The listing below holds a line with "else if (maxDigits" and a later line with "Definition times_sign : string". Write out those two lines and every line between them, exactly, and nothing else.

Exercise input:
┄┄┄┄┄┄

Lemma wp_acquire {clk} req c m k o data (s : S) :
  stored c m k (Some (o, data)) s ->
  wp (calm_while clk) (acquire_lease req c k (strip_data o))
    (redescribing c m k data (fun status o' => lease_action (holder o) "acquire" (header req "x-ms-lease-id")
       (header req "x-ms-proposed-lease-id") status (holder o'))) fine never s.
Proof.
  intros Hs. unfold acquire_lease. destruct (has_active_lease (strip_data o)) eqn:Ha.
  - eapply wp_keeps; [exact Hs|]. apply holder_active in Ha as [id Hid]. change (holder o) with (holder (strip_data o)). rewrite Hid.
    apply lease_taken.
  - assert (holder o = None) as Hn by (change (holder o) with (holder (strip_data o)); unfold holder; by rewrite Ha).
    assert (forall id s', stored c m k (Some (o, data)) s' -> (forall p, header req "x-ms-proposed-lease-id" = Some p -> id = p) ->
      wp (calm_while clk) (replacing c k (strip_data o) (set_lease_state (Some id) "leased" "locked"
        (Some (if eqb (default "-1" (header req "x-ms-lease-duration")) "-1" then "infinite" else "fixed")) (strip_data o))
        (b ← azure_response 201; mret (empty (with_header "x-ms-lease-id" id b))))
        (redescribing c m k data (fun status o' => lease_action (holder o) "acquire" (header req "x-ms-lease-id")
           (header req "x-ms-proposed-lease-id") status (holder o'))) fine never s') as Hset.
    { intros id s' Hs' Hid. eapply wp_redescribes; [exact Hs'|intros; apply with_header_status|].
      rewrite Hn, holder_described, holder_set. by apply lease_acquired. }
    apply wp_bind. destruct (header req "x-ms-proposed-lease-id") as [p|] eqn:Hp.
    + apply wp_ret, Hset; [done|congruence].
    + apply wp_new_uuid. intros u _. by apply Hset.
Qed.

(** C11 [lease_actions_refine_mutex]. The lease of a blob is a mutex: on any
    store that keeps the promises of a plain bucket, handle_lease carries out
    one step of the abstract lease (acquire when free, renew and release only
    by the holder while there is one, break by anyone, 409, 412 and 400
    otherwise), answers the status of that step, and keeps the bytes. *)
Theorem lease_actions_refine_mutex req c m k o data :
  conditions_match_blob req o = true ->
  runs (stored c m k (Some (o, data))) (handle_lease req c k)
    (fun r s => exists resp o', r = Ok resp /\ stored c m k (Some (o', data)) s /\
       lease_action (holder o) (default "" (header req "x-ms-lease-action")) (header req "x-ms-lease-id")
         (header req "x-ms-proposed-lease-id") (rs_status resp) (holder o')).
Proof.
  intros Hcond.
  apply (wp_answers c m k _ data (fun status o' => lease_action (holder o) _ _ _ status (holder o'))).
  intros clk s Hs. unfold handle_lease. apply wp_bind. eapply wp_find; [exact Hs|]. intros s1 Hs1.
  cbn [fmap option_fmap option_map compose fst]. unfold when_matching.
  change (conditions_match_blob req (strip_data o)) with (conditions_match_blob req o). rewrite Hcond.
  set (action := default "" (header req "x-ms-lease-action")).
  destruct (eqb action "acquire") eqn:Ea; [apply (proj1 (eqb_true _ _)) in Ea; rewrite Ea; by apply wp_acquire|].
  destruct (eqb action "renew") eqn:En; [apply (proj1 (eqb_true _ _)) in En; rewrite En|].
  { apply wp_by_holder; [done|by left|intros; apply with_header_status|]. intros. by apply lease_renewed. }
  destruct (eqb action "release") eqn:Er; [apply (proj1 (eqb_true _ _)) in Er; rewrite Er|].
  { apply (wp_by_holder req c m k o data "release" 200 _ id); [done|by right|done|]. intros. rewrite holder_set. by apply lease_released. }
  destruct (eqb action "break") eqn:Eb; [apply (proj1 (eqb_true _ _)) in Eb; rewrite Eb|].
  - destruct (has_active_lease (strip_data o)) eqn:Hact; cbn [negb].
    + eapply wp_redescribes; [exact Hs1|intros; apply with_header_status|]. rewrite holder_described, holder_set.
      apply holder_active in Hact as [id Hid]. change (holder o) with (holder (strip_data o)). rewrite Hid. apply lease_broken.
    + eapply wp_keeps; [exact Hs1|].
      assert (holder o = None) as -> by (change (holder o) with (holder (strip_data o)); unfold holder; by rewrite Hact). apply lease_absent.
  - eapply wp_keeps; [exact Hs1|]. apply lease_unknown. rewrite !not_elem_of_cons.
    by apply eqb_false in Ea, En, Er, Eb; split_and!; [..|apply not_elem_of_nil].
Qed.
End Leases.

(** ** Policies *)

(** [Locked] until [until]. *)
Definition locked `{Chrono} (o : Object) (until : time) : Prop :=
  provider_value o AZURE_IMMUTABILITY_MODE_KEY = Some "Locked" /\ retention_until o = Some until.

(** The requests that set what protects a blob. *)
Inductive protection_request : Type := SetPolicy | DropPolicy | SetLegalHold | Lease.
(** The tail shared by every operation:
    [const data = await response.json();
     if (!response.ok) throw new Error(data.error || generic);
     return data;] *)
Definition settle (generic : string) (response : Response) : Eff jsval :=
  data <- json response ;;
  if negb (ok response) then
    e <- read_error data ;;
    error <- new_Error host (if truthy e then e else VString generic) ;;
    throw error
  else ret data.

Definition getAuthHeaders (api : GodspeedAPI)
  : Eff (list (string * string)) :=
  match authToken api with
  | None => throw (Error auth_required)
  | Some token =>
      if String.eqb token "" then throw (Error auth_required)
      else ret [("Authorization", "Bearer " ++ token);
                ("Content-Type", "application/json")]
  end.

Definition createTask (api : GodspeedAPI) (params : jsobject) : Eff jsval :=
  try_catch
    (headers <- getAuthHeaders api ;;
     response <- fetch (API_BASE_URL ++ "/tasks") POST headers
                   (JSON_stringify (VObject params)) ;;
     settle "Failed to create task" response)
    (rewrap "Create task error").

Definition updateTask (api : GodspeedAPI) (params : jsobject) : Eff jsval :=
  try_catch
    (headers <- getAuthHeaders api ;;
     throw_if (negb (truthy (get params "id"))) "Task ID is required" ;;;
     throw_if (truthy (get params "due_at")
               && truthy (get params "timeless_due_at"))
       "Cannot specify both due_at and timeless_due_at" ;;;
     throw_if (truthy (get params "snoozed_until")
               && truthy (get params "timeless_snoozed_until"))
       "Cannot specify both snoozed_until and timeless_snoozed_until" ;;;
     throw_if (truthy (get params "starts_at")
               && truthy (get params "timeless_starts_at"))
       "Cannot specify both starts_at and timeless_starts_at" ;;;
     throw_if (truthy (get params "timeless_due_at")
               && negb (timeless_test host (get params "timeless_due_at")))
       "timeless_due_at must be formatted as YYYY-MM-DD" ;;;
     throw_if (truthy (get params "timeless_snoozed_until")
               && negb (timeless_test host
                          (get params "timeless_snoozed_until")))
       "timeless_snoozed_until must be formatted as YYYY-MM-DD" ;;;
     throw_if (truthy (get params "timeless_starts_at")
               && negb (timeless_test host
                          (get params "timeless_starts_at")))
       "timeless_starts_at must be formatted as YYYY-MM-DD" ;;;
     throw_if (negb (is_undefined (get params "duration_minutes"))
               && (negb (Number_isInteger (get params "duration_minutes"))
                   || lt_zero (get params "duration_minutes")))
       "duration_minutes must be a positive integer" ;;;
     let id := get params "id" in
     let updateData := omit "id" params in
     response <- fetch (API_BASE_URL ++ "/tasks/" ++ ToString id) PATCH
                   headers (JSON_stringify (VObject updateData)) ;;
     settle "Failed to update task" response)
    (rewrap "Update task error").

Definition getTask (api : GodspeedAPI) (id : jsval) : Eff jsval :=
  try_catch
    (throw_if (negb (truthy id)) "Task ID is required" ;;;
     headers <- getAuthHeaders api ;;
     response <- fetch (API_BASE_URL ++ "/tasks/" ++ ToString id) GET
                   headers None ;;
     settle "Failed to get task" response)
    (rewrap "Get task error").

Definition deleteTask (api : GodspeedAPI) (id : jsval) : Eff jsval :=
  try_catch
    (throw_if (negb (truthy id)) "Task ID is required" ;;;
     headers <- getAuthHeaders api ;;
     response <- fetch (API_BASE_URL ++ "/tasks/" ++ ToString id) DELETE
                   headers None ;;
     settle "Failed to delete task" response)
    (rewrap "Delete task error").

(** [Object.entries(params).filter(...).map(...).join('&')]. *)
Definition queryParams (params : option jsobject) : string :=
  match params with
  | Some o =>
      join "&"
        (map (fun kv => fst kv ++ "=" ++ encodeURIComponent (ToString (snd kv)))
           (filter (fun kv => negb (is_undefined (snd kv))) o))
  | None => ""
  end.
(* ================================================================== *)
(** * class Calculator *)
(* ================================================================== *)

(** The mutable fields of an instance.  [operation] is [None] for
    [undefined]; the two display elements hold no calculator state. *)
Record Calculator : Type := mkCalculator {
  currentOperand : string;
  previousOperand : string;
  operation : option string;
  shouldResetDisplay : bool
}.

(** [this.maxDigits = 12], set once by the constructor. *)
Definition maxDigits : nat := 12.

(** ** Core operations *)

Definition clear (this : Calculator) : Calculator :=
  {| currentOperand := "";
     previousOperand := "";
     operation := None;
     shouldResetDisplay := false |}.

(** The constructor runs [clear] on the fresh object. *)
Definition initial : Calculator := clear (mkCalculator "" "" None false).

Definition delete (this : Calculator) : Calculator :=
  if shouldResetDisplay this then clear this
  else
    {| currentOperand := JS.slice (currentOperand this) 0 (-1);
       previousOperand := previousOperand this;
       operation := operation this;
       shouldResetDisplay := shouldResetDisplay this |}.

(** The first statement of [appendNumber]: a result on display is dropped. *)
Definition resetDisplay (this : Calculator) : Calculator :=
  if shouldResetDisplay this then
    {| currentOperand := "";
       previousOperand := previousOperand this;
       operation := operation this;
       shouldResetDisplay := false |}
  else this.

Definition appendNumber (number : string) (this : Calculator) : Calculator :=
  let this := resetDisplay this in
  if (number =? ".")%string && JS.includes "." (currentOperand this) then this
  else if (maxDigits <=? String.length (currentOperand this))%nat then this
  else
    {| currentOperand := currentOperand this ++ number;
       previousOperand := previousOperand this;
       operation := operation this;
       shouldResetDisplay := shouldResetDisplay this |}.

(** What the [switch] of [compute] leaves behind: a value in [computation],
    a call of [showError] followed by [return], or the [default] return. *)
Inductive Outcome : Type :=
  | Value (computation : JS.Number)
  | Failure (message : string)
  | Ignored.

Definition times_sign : string := "×".
Definition division_sign : string := "÷".

Definition switch_operation (op : option string) (prev current : JS.Number)
  : Outcome :=
  match op with
  | None => Ignored
  | Some o =>
      if (o =? "+")%string then Value (JS.add prev current)
      else if (o =? "-")%string then Value (JS.sub prev current)
      else if (o =? times_sign)%string then Value (JS.mul prev current)
      else if (o =? division_sign)%string then
        if JS.strict_eq current (JS.of_Z 0)
        then Failure "Cannot divide by zero!"
        else Value (JS.div prev current)
      else if (o =? "%")%string then
        if JS.strict_eq current (JS.of_Z 0)
        then Failure "Cannot modulo by zero!"
        else Value (JS.rem prev current)
      else Ignored
  end.

(** [Math.round((computation + Number.EPSILON) * 100000000) / 100000000] *)
Definition round8 (computation : JS.Number) : JS.Number :=
  JS.div
    (JS.Math_round
       (JS.mul (JS.add computation JS.EPSILON) (JS.of_Z 100000000)))
    (JS.of_Z 100000000).

(** [compute] returns the instance as it leaves it, and the message given
    to [showError] when it is called.  [showError] itself touches only the
    display elements and arms a timer whose callback is a later [clear],
    one of the commands below. *)
Definition compute (this : Calculator) : Calculator * option string :=
  let prev := JS.parseFloat (previousOperand this) in
  let current := JS.parseFloat (currentOperand this) in
  if JS.isNaN prev || JS.isNaN current then (this, None)
  else
    match switch_operation (operation this) prev current with
    | Ignored => (this, None)
    | Failure message => (this, Some message)
    | Value computation =>
        if negb (JS.isFinite computation) then (this, Some "Result too large!")
        else
          ({| currentOperand := JS.Number_toString (round8 computation);
              previousOperand := "";
              operation := None;
              shouldResetDisplay := true |}, None)
    end.
(** * Text-to-PPT: the sanitizer, the paginator and the deck assembler of [app.py]

    A shallow embedding of [clean_text], [split_content_into_slides] and
    [create_presentation], together with the part of the python-pptx object
    model and of [os.path] those functions drive.

    Conventions.
    - A Python [str] is a [list ascii]; a character is a code point below 256.
    - [str.upper] is not closed on that range, so it is a section variable.
    - The presentation is a store of slides; slides, shapes and paragraphs
      are referred to by their position in it, so that two access paths to
      the same paragraph see one another's writes.  The objects behave as
      in python-pptx 1.0 with its default template; the text of a paragraph
      is what [paragraph.text] reads back, control characters spelled as
      python-pptx stores them.
    - [os.path] is the POSIX flavour. *)

From Stdlib Require Import String Ascii List ZArith Lia Bool Arith.
Import ListNotations.
Open Scope list_scope.

(** ** Python strings *)

Definition str := list ascii.

Definition lit (s : string) : str := list_ascii_of_string s.

Definition nl : ascii := ascii_of_nat 10.
Definition star : ascii := "*".

Module Str.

┄┄┄┄┄┄

Answer section:
  else if (maxDigits <=? String.length (currentOperand this))%nat then this
  else
    {| currentOperand := currentOperand this ++ number;
       previousOperand := previousOperand this;
       operation := operation this;
       shouldResetDisplay := shouldResetDisplay this |}.

(** What the [switch] of [compute] leaves behind: a value in [computation],
    a call of [showError] followed by [return], or the [default] return. *)
Inductive Outcome : Type :=
  | Value (computation : JS.Number)
  | Failure (message : string)
  | Ignored.

Definition times_sign : string := "×".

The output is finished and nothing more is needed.